The present criminal code, subsequently enacted in 1975, distinguishes the culpability of "intentionally" from "knowingly" in RCW 9A.08.010(1)(a) and (b) as follows:
*281 (a) Intent. A person acts with intent or intentionally when he acts with the objective or purpose to accomplish a result which constitutes a crime.
(b) Knowledge. A person knows or acts knowingly or with knowledge when:
(i) he is aware of a fact, facts, or circumstances or result described by a statute defining an offense; or
(ii) he has information which would lead a reasonable man in the same situation to believe that facts exist which facts are described by a statute defining an offense.

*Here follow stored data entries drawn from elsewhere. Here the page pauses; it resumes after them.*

Lemma pump_capacity_turn_rises : rises pump_capacity_turn.
Proof. unfold pump_capacity_turn. intros lo s Hlo. ids_auto. Qed.
#[export] Hint Resolve pump_capacity_turn_rises : rises.

Lemma pump_capacity_rises : rises pump_capacity.
Proof. unfold pump_capacity. intros lo s Hlo. ids_auto. Qed.
#[export] Hint Resolve pump_capacity_rises : rises.

Lemma confirm_local_cells_rises res : rises (confirm_local_cells res).
Proof. unfold confirm_local_cells. intros lo s Hlo. ids_auto. Qed.
#[export] Hint Resolve confirm_local_cells_rises : rises.

Lemma local_cells_read_rises res : rises (local_cells_read res).
Proof. unfold local_cells_read. intros lo s Hlo. ids_auto. Qed.
#[export] Hint Resolve local_cells_read_rises : rises.

Lemma remove_capacity_request_silent r : silent (remove_capacity_request r).
Proof. unfold remove_capacity_request. intros lo s. ids_auto. Qed.
#[export] Hint Resolve remove_capacity_request_silent : silent.

Lemma expire_queued_silent id g : silent (expire_queued id g).
Proof. unfold expire_queued. intros lo s. ids_auto. Qed.
#[export] Hint Resolve expire_queued_silent : silent.

(** ** Alarms and the output gate *)

Lemma schedule_alarm_timer_silent id g a n m : silent (schedule_alarm_timer id g a n m).
Proof. unfold schedule_alarm_timer. intros lo s. ids_auto. Qed.
#[export] Hint Resolve schedule_alarm_timer_silent : silent.

Lemma settle_observation_silent id c a b n m : silent (settle_observation id c a b n m).
Proof. unfold settle_observation. intros lo s. ids_auto. Qed.
#[export] Hint Resolve settle_observation_silent : silent.

Lemma alarm_observed_silent id ob n m : silent (alarm_observed id ob n m).
Proof. unfold alarm_observed. intros lo s. ids_auto. Qed.
#[export] Hint Resolve alarm_observed_silent : silent.

Lemma retry_alarm_timer_silent id g n : silent (retry_alarm_timer id g n).
Proof. unfold retry_alarm_timer. intros lo s. ids_auto. Qed.
#[export] Hint Resolve retry_alarm_timer_silent : silent.

Lemma fire_alarm_rises id c e a g b : rises (fire_alarm id c e a g b).
Proof. unfold fire_alarm. intros lo s Hlo. ids_auto. Qed.
#[export] Hint Resolve fire_alarm_rises : rises.

Lemma cell_alarm_timer_rises id g n m : rises (cell_alarm_timer id g n m).
Proof. unfold cell_alarm_timer. intros lo s Hlo. ids_auto. Qed.
#[export] Hint Resolve cell_alarm_timer_rises : rises.

Lemma open_barrier_rises ow id e p : rises (open_barrier ow id e p).
Proof. unfold open_barrier, barrier_insert. intros lo s Hlo. ids_auto. Qed.
#[export] Hint Resolve open_barrier_rises : rises.

Lemma settle_alarm_silent (o : N) n m res : silent (settle_alarm o n m res).
Proof. unfold settle_alarm. intros lo s. ids_auto. Qed.
#[export] Hint Resolve settle_alarm_silent : silent.

Lemma alarm_finished_rises (o : N) id e n m res : rises (alarm_finished o id e n m res).
Proof. unfold alarm_finished. intros lo s Hlo. ids_auto. Qed.
#[export] Hint Resolve alarm_finished_rises : rises.

Lemma activity_finished_rises r : rises (activity_finished r).
Proof. unfold activity_finished. intros lo s Hlo. ids_auto. Qed.
#[export] Hint Resolve activity_finished_rises : rises.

To be sure, RCW 9A.08.010(4) provides:
A requirement that an offense be committed wilfully is satisfied if a person acts knowingly with respect to the material elements of the offense, unless a purpose to impose further requirements plainly appears.
Thus, by statute since 1975, the distinction between "wilfully" and "knowingly" appears to have been minimized, but not necessarily eliminated. In analyzing the Washington Clean Air Act in its totality we are not persuaded by the force of subsequently enacted general concepts of culpability. Nor are we inclined to conclude that the legislature's simple act of restructuring the criminal remedies in that act into misdemeanors and gross misdemeanors effectively and impliedly repealed the act's declaration of what is "unlawful."
We hold, therefore, that section 9.03(b) of PSAPCA's Regulation I, as it is herein administered, is unenforceable as an attempt to promulgate an administrative rule in excess of the agency's powers.
In conclusion, we do not hold that a standard of "strict liability" cannot be imposed upon those who pollute the air; we hold merely that the legislature has not yet granted regionally activated administrative agencies the power to declare a polluting activity "unlawful" and to assess civil penalties for violations thereof unless the regulation, expressly or impliedly, is limited to those who "knowingly" violate its provisions.
*282 Judgment affirmed.
REED, C.J., and PEARSON, J., concur.
Reconsideration denied February 25, 1980.
Review denied by Supreme Court April 24, 1980.
NOTES
[1] See Tacoma v. Lewis, 9 Wash. App. 421, 513 P.2d 85 (1973) for an example of a local ordinance which impliedly, although not expressly, requires scienter as an element of the defined offense.